Yesterday, the Washington supreme court acknowledged that the state’s death penalty scheme is imposed in an arbitrary and racially biased manner and struck it down. The law lacks “fundamental fairness” the court said.
African Americans make up 13 percent of the population, but they make up 42 percent of Washington’s death row — black defendants in Washington are four and a half times more likely than white defendants to receive a sentence of death, according to the ACLU. Many studies across the nation have found the race of the victim often determines who is sentenced to death, with homicides of white victims more likely to result in the death penalty.
The ruling came in State v. Gregory, a case brought by prisoner Allen Eugene Gregory, who was convicted of the 1996 murder of 43-year-old Geneine Harshfield, in Pierce County.
With yesterday’s decision, Washington becomes the 20th state without a death penalty.

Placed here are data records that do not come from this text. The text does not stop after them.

(** * cmping: command-line address handling (cli.c)

    A shallow embedding of the address part of [cli.c]: the target
    collector [parse_remote_addrs], the IP version negotiator
    [return_ip_ver], the multicast resolver [conv_params_mcast], the
    address materializer [conv_list_addrs], the local address extractor
    [conv_local_addr] and the part of [cli_parse] that chains them.

    Conventions.
    - A chain of [struct addrinfo] (linked through [ai_next]) is a [list
      addrinfo]; [NULL] is [[]].
    - The [TAILQ] of [struct ai_item] is a [list ai_item] in queue order; a
      pointer to a member of the queue is its position in the list.
    - C [int]s are [Z]; the only arithmetic is the counter [no_ai], which is
      bounded by [argc]. (The option handling of [cli_parse], modelled
      further down, multiplies and divides: there every [int] result is
      checked against the range of [int].)
    - [errx(1, ...)], [err(1, ...)] and [exit(1)] end the process: a
      function that can reach one returns an [outcome], and the calls that
      follow a fatal exit never happen.
    - [malloc] and [strdup] are assumed to succeed; the ["Can't alloc
      memory"] exits are not modelled. *)

From Stdlib Require Import ZArith Lia.
From stdpp Require Import base numbers list strings.

Local Open Scope Z_scope.

(** ** Data model *)

(** Address families of [<sys/socket.h>] (the Linux values; nothing below
    depends on more than their being pairwise distinct). *)
Definition AF_UNSPEC : Z := 0.
Definition AF_INET : Z := 2.
Definition AF_INET6 : Z := 10.

(** A socket address: [struct sockaddr_storage] read through [struct
    sockaddr_in] or [struct sockaddr_in6]. [ss_port] is [sin_port] /
    [sin6_port] (network order), [ss_addr] the address bytes as a number. *)
Record sockaddr_storage : Type := mk_sas {
  ss_family : Z;
  ss_port : Z;
  ss_addr : Z
}.

(** What [memset(&sas, 0, sizeof(sas))] leaves: family [AF_UNSPEC]. *)
Definition sas_zero : sockaddr_storage :=
  {| ss_family := 0; ss_port := 0; ss_addr := 0 |}.

(** One node of a resolver chain ([struct addrinfo] without [ai_next]). *)
Record addrinfo : Type := mk_addrinfo {
  ai_family : Z;
  ai_addr : sockaddr_storage
}.

(** Modelled from the spec: [struct ai_item] is declared in [omping.h],
    a header outside [cli.c]. The spec's Target has the label
    the user typed ([host_name]), the resolver-owned candidates ([ai]), valid
    until materialization, and the resolved address ([sas]), present only
    after materialization. A released candidate chain is [[]]; an address
    that was never written is [sas_zero], as [parse_remote_addrs] leaves it
    with [memset(ai_item, 0, sizeof(struct ai_item))]. *)
Record ai_item : Type := mk_ai_item {
  ai : list addrinfo;
  sas : sockaddr_storage;
  host_name : string
}.

(** The fields of [struct ifaddrs] that [cli.c] reads. *)
Record ifaddrs : Type := mk_ifaddrs {
  ifa_name : string;
  ifa_addr : sockaddr_storage
}.

#[global] Instance sockaddr_storage_eq_dec : EqDecision sockaddr_storage.
Proof. solve_decision. Defined.
#[global] Instance addrinfo_eq_dec : EqDecision addrinfo.
Proof. solve_decision. Defined.
#[global] Instance ai_item_eq_dec : EqDecision ai_item.
Proof. solve_decision. Defined.

(** ** Fatal exits *)

(** The diagnostics of the modelled code, one constructor per message, with
    the values its format string prints. *)
Inductive diag : Type :=
  | D_loopback (arg : string)
      (* "Address %s looks like loopback. Loopback ping is not supported" *)
  | D_no_remote
      (* "at least one remote addresses should be specified", then usage() *)
  | D_mcast_no_ipver (mcast_addr : string)
      (* "Mcast address %s doesn't support ipv4 or ipv6" *)
  | D_host_no_ipver (host : string)
      (* "Host %s doesn't support ipv4 or ipv6" *)
  | D_mcast_host_ipver (mcast_ipver : Z) (host : string) (ipver_res : Z)
      (* "Multicast address is ipv%d but host %s supports only ipv%d" *)
  | D_host_ipver (host : string) (ipver_res : Z)
      (* "Host %s doesn't support IP version %d" *)
  | D_internal
      (* "Internal program error" *)
  | D_not_mcast (mcast_addr_s : string)
      (* "Given address %s is not valid multicast address" *)
  | D_no_local
      (* "Can't find local address in arguments" *)
  | D_collaborator (msg : string).
      (* a message printed inside addrfunc.c, e.g. "Can't get addr info" *)

(** The host, label or argument a diagnostic names, if it names one. *)
Definition diag_names (d : diag) : option string :=
  match d with
  | D_loopback arg => Some arg
  | D_mcast_no_ipver m => Some m
  | D_host_no_ipver h => Some h
  | D_mcast_host_ipver _ h _ => Some h
  | D_host_ipver h _ => Some h
  | D_not_mcast m => Some m
  | D_no_remote | D_internal | D_no_local | D_collaborator _ => None
  end.

(** The result of running a piece of the program: it returns [a], or the
    process exits with [status] after printing [d], or the C code has no
    defined behaviour (a [NULL] queue head is dereferenced). *)
Inductive outcome (A : Type) : Type :=
  | Ret (a : A)
  | Exit (status : Z) (d : diag)
  | Undef.
Arguments Ret {A} a.
Arguments Exit {A} status d.
Arguments Undef {A}.

Definition bind {A B : Type} (c : outcome A) (k : A -> outcome B) : outcome B :=
  match c with
  | Ret a => k a
  | Exit status d => Exit status d
  | Undef => Undef
  end.

Notation "x <- c ;; k" := (bind c (fun x => k))
  (at level 100, c at next level, right associativity).

(** [errx(1, fmt, ...)] and [err(1, fmt, ...)]. *)
Definition errx {A : Type} (d : diag) : outcome A := Exit 1 d.

(** ** Helpers of addrfunc.c *)

(** Modelled from the spec: [af_ai_supported_ipv] lives in [addrfunc.c],
    outside [cli.c]. Every candidate is tagged
    with an address family; the IP version of a candidate is 4 for IPv4, 6 for
    IPv6, and 0 for a family that is neither. *)
Definition af_ai_supported_ipv (ai_addr : addrinfo) : Z :=
  if ai_family ai_addr =? AF_INET then 4
  else if ai_family ai_addr =? AF_INET6 then 6
  else 0.

(** Modelled from the spec: [af_ai_deep_supported_ipv] lives in
    [addrfunc.c]. "Deep support" examines every candidate of the chain and
    reports 0 if at least one candidate of each family exists, the single
    family (4 or 6) if only one family's candidates exist, and failure (-1)
    if there is none. *)
Definition af_ai_deep_supported_ipv (ai_addr : list addrinfo) : Z :=
  let ip4 := existsb (fun ai_i => af_ai_supported_ipv ai_i =? 4) ai_addr in
  let ip6 := existsb (fun ai_i => af_ai_supported_ipv ai_i =? 6) ai_addr in
  if ip4 && ip6 then 0
  else if ip4 then 4
  else if ip6 then 6
  else -1.

(** Modelled from the spec: the comparison behind [af_is_ai_in_list]. Two
    candidate chains deep-match when some candidate of the first has the
    same concrete socket address as some candidate of the second (every
    candidate is looked at, not just the first). Labels play no part. *)
Definition af_ai_eq (a1 a2 : addrinfo) : bool :=
  bool_decide (ai_addr a1 = ai_addr a2).

Definition af_ai_deep_eq (a1 a2 : list addrinfo) : bool :=
  existsb (fun a1_i => existsb (fun a2_i => af_ai_eq a1_i a2_i) a2) a1.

The eight people currently on Washington’s death row will have their sentences commuted to life.
The Washington Appellate Project’s Lila Silverstein and Neil Fox represented Gregory in his appeal to the state supreme court and challenged the constitutionality of the state’s scheme.
In its friend-of-the court brief filed in February 2016, the ACLU said that in addition to being racist, the state scheme is arbitrary: “One [defendant] may risk losing his very life, while another, a mere county over, has his life spared.” The ACLU pointed out as an example that in Okanogan County the death penalty hasn’t been charged since 1981, while in Pierce County the death penalty has been charged in 45 percent of its aggravated murder cases.

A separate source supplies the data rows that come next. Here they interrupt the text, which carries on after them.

(** [Rarefaction(q_start, p_end, wavenumber)]. *)
Definition Rarefaction (q_start : loc) (p_end : float) (wavenumber : Z)
    : M State WaveSection :=
  do_ assert (in_0_2 wavenumber) "wavenumber for a Rarefaction must be in 0, 2";
  do s <- load q_start;
  do_ assert (geb (p_of s) p_end) "For a rarefaction, p_start >= p_end";
  do q_start' <- deepcopy q_start;
  let name := arrow_name "{\cal R}" wavenumber in
  let label := star_label wavenumber in
  let v_known := wavespeed_of s wavenumber in
  do '(trivial, q_end, v_unknown) <-
    (if allclose (p_of s) p_end then
       do q_end <- State_new (rho s) (v s) (vt s) (eps s) (eos s) label;
       ret (true, q_end, v_known)
     else
       do w_all <- lift (odeint (rarefaction_dwdp s wavenumber)
                                [rho s; v s; eps s] [p_of s; p_end]
                                (Some 1e-12) (Some 1e-10));
       do w <- last_row w_all;
       do w0 <- item w 0;
       do w1 <- item w 1;
       do w2 <- item w 2;
       do q_end <- State_new w0 w1 (vt_from_known s w0 w1 w2) w2 (eos s) label;
       do e <- load q_end;
       ret (false, q_end, wavespeed_of e wavenumber));
  let wavespeed :=
    if (wavenumber =? 0)%Z then [v_known; v_unknown] else [v_unknown; v_known] in
  ret (mkWaveSection trivial "Rarefaction" wavenumber q_start' q_end name wavespeed).

(** [Shock(q_start, p_end, wavenumber)]. *)
Definition Shock (fuel : nat) (q_start : loc) (p_end : float) (wavenumber : Z)
    : M State WaveSection :=
  do_ assert (in_0_2 wavenumber) "wavenumber for a Shock must be in 0, 2";
  do q_start' <- deepcopy q_start;
  do s <- load q_start;
  let name := arrow_name "{\cal S}" wavenumber in
  let label := star_label wavenumber in
  do '(trivial, q_end, v_shock) <-
    (if allclose (p_of s) p_end then
       do q_end <- State_new (rho s) (v s) (vt s) (eps s) (eos s) label;
       ret (true, q_end, wavespeed_of s wavenumber)
     else
       do '(v_shock, q_end) <- solve_front fuel s p_end (eos s) wavenumber label;
       ret (false, q_end, v_shock));
  ret (mkWaveSection trivial "Shock" wavenumber q_start' q_end name [v_shock]).

(** [Deflagration(q_start, p_end, wavenumber)]. *)
Definition Deflagration (fuel : nat) (q_start : loc) (p_end : float) (wavenumber : Z)
    : M State WaveSection :=
  do s <- load q_start;
  do eos_end <- eos_key "eos_inert" (eos_inert (eos s));
  do t_i <- eos_key "t_ignition" (t_ignition (eos s));
  do_ assert (in_0_2 wavenumber) "wavenumber for a Deflagration must be in 0, 2";
  do_ assert (geb (p_of s) p_end) "For a deflagration, p_start >= p_end";
  let t_start := t_from_rho_eps (eos s) (rho s) (eps s) in
  do_ assert (geb t_start t_i)
    "For a deflagration, temperature of start state must be at least the ignition temperature";
  let lr_sign := Z2F (wavenumber - 1) in
  do q_start' <- deepcopy q_start;
  let name := arrow_name "{\cal WDF}" wavenumber in
  let label := star_label wavenumber in
  let v_known := wavespeed_of s wavenumber in
  do '(trivial, q_end, v_deflagration, name) <-
    (if allclose (p_of s) p_end then
       do q_end <- State_new (rho s) (v s) (vt s) (eps s) eos_end label;
       ret (true, q_end, v_known, name)
     else
       do '(v_deflagration, q_unknown) <- solve_front fuel s p_end eos_end wavenumber label;
       do u <- load q_unknown;
       do '(v_deflagration, q_unknown, name) <-
         (if (lr_sign * (wavespeed_of u wavenumber - v_deflagration)) <? 0 then
            do p_cjdf <- with_store (fun st => lift (brentq
                (fun p_0_star =>
                   eval (deflagration_root fuel p_0_star q_start eos_end wavenumber (LNum t_i)) st)
                ((1 + 1e-9) * p_end) ((1 - 1e-9) * p_of s)));
            do '(v_deflagration, q_unknown) <-
              solve_front fuel s p_cjdf eos_end wavenumber label;
            ret (v_deflagration, q_unknown, arrow_name "{\cal CJDF}" wavenumber)
          else ret (v_deflagration, q_unknown, name));
       do q_end <- deepcopy q_unknown;
       ret (false, q_end, v_deflagration, name));
  ret (mkWaveSection trivial "Deflagration" wavenumber q_start' q_end name
                     [v_deflagration; v_deflagration]).
(** *** Storage *)

Lemma wlp_operator_new bytes (Q : ptr → _ → Prop) E w :
  E bad_alloc (set_tick (S (tick w)) w) →
  ((N.of_nat bytes <= PTRDIFF_MAX)%N →
   Q (Ptr (Some (length (heap w))) 0)
     (set_heap (heap w ++ [Some (replicate (Nat.div bytes sizeof) None)])
               (set_tick (S (tick w)) w))) →
  wlp (operator_new bytes) Q E w.
Proof.
  intros HE HQ. unfold wlp, operator_new.
  destruct (new_fails bytes (tick w)); [done|]. cbn [orb].
  destruct (N.leb_spec (N.of_nat bytes) PTRDIFF_MAX); cbn [negb]; auto.
Qed.

Lemma wlp_Allocate n (Q : ptr → _ → Prop) E w :
  (n = 0 → Q nullptr w) →
  (n ≠ 0 → E bad_alloc (set_tick (S (tick w)) w)) →
  (n ≠ 0 → ∀ k, (N.of_nat k * N.of_nat sizeof <= PTRDIFF_MAX)%N →
     Q (Ptr (Some (length (heap w))) 0)
       (set_heap (heap w ++ [Some (replicate k None)]) (set_tick (S (tick w)) w))) →
  wlp (Allocate n) Q E w.
Proof.
  intros H0 HE HQ. unfold Allocate. destruct (Nat.eqb_spec n 0) as [->|Hn].
  - by apply wlp_ret, H0.
  - apply wlp_operator_new; [by apply HE|]. intros Hfit. apply HQ; [done|].
    pose proof sizeof_pos.
    pose proof (Nat.Div0.mul_div_le (mul64 n sizeof) sizeof). lia.
Qed.

Lemma wlp_Deallocate p (Q : unit → _ → Prop) E w :
  Q tt w → (∀ b, blk p = Some b → Q tt (set_heap (<[b:=None]> (heap w)) w)) →
  wlp (Deallocate p) Q E w.
Proof.
  intros HQ0 HQ. unfold wlp, Deallocate, operator_delete.
  destruct p as [[b|] [|o]]; try done.
  - destruct (heap w !! b) as [[cs|]|]; try done. by apply HQ.
  - destruct (heap w !! b) as [[cs|]|]; done.
Qed.

(** What freeing the block at [p] leaves. *)
Lemma wlp_Deallocate_footprint p w :
  wlp (Deallocate p)
      (fun _ w' => evolves [] w w' ∧ heap_frame (ptr_blocks p) w w' ∧
                   vecs w' = vecs w ∧ raws w' = raws w)
      (fun _ _ => False) w.
Proof.
  apply wlp_Deallocate.
  - split; [apply evolves_refl|]. split; [apply heap_frame_refl|done].
  - intros b Hp. split; [|split; [|done]].
    + split; [by apply (bounded_heap_free _ _ b)|done].
    + intros b' Hb'. cbn. apply list_lookup_insert_ne.
      unfold ptr_blocks in Hb'. rewrite Hp in Hb'. set_solver.
Qed.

Seventy-five former or retired judges, all of whom are familiar with the role of the death penalty in the criminal justice system, joined the ACLU in a friend-of-the-court brief asking the court to recognize the failures of the state’s death penalty.
The system the state supreme court found unconstitutional in Washington is very similar to that in California, according to death penalty attorney and DPF board member, Robert M. Sanger.

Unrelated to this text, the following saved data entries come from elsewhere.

(** * Funding-rate arbitrage bot: a shallow embedding of [funding_rate_bot.py]

    The Python program polls five exchanges for perpetual-futures funding
    rates, pairs same-symbol records, and reports the pairs whose rate spread
    beats a fee model.  This file embeds the collector and the reporting path
    and states the specification's properties about them.

    Conventions of the embedding:
    - a Python [float] is an IEEE-754 binary64 number, i.e. Rocq's primitive
      [float]; the arithmetic and the comparisons are the primitive ones, so
      rounding, infinities and NaN behave as they do in the interpreter;
    - a [str] is a [string]; the configuration dictionaries, which are only
      read, are [gmap string float]; the [symbol_groups] dictionary, whose
      iteration order matters, is an association list in insertion order;
    - a [datetime] is a number of microseconds since the epoch. *)

From Stdlib Require Import Floats ZArith Lia Sorted Permutation.
From stdpp Require Import gmap strings list.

“Since the death penalty has been reinstated, the issues of racism, arbitrariness and lack of penological purpose have been raised in every case I have filed on behalf of a person of color in the Supreme Court (at least four of them) over the years,” Sanger says. “We are not alone in this, of course, and probably every such case filed, either on direct appeal or habeas, has raised the same issues. So, fortunately we are raising the issues and updating the research but, unfortunately, we are not getting an audience in either our supreme court or the United States Supreme Court.”
According to the ACLU, the Washington supreme court is the third state supreme court to strike down the death penalty in part because of concerns about the inherent racial disparities, joining Massachusetts (decided in 1980) and Connecticut (decided in 2015). Of the 30 states that retain the death penalty, three have official governor moratoriums and several more have de facto moratoriums. Ten states that authorize the death penalty have not had an execution in the last decade.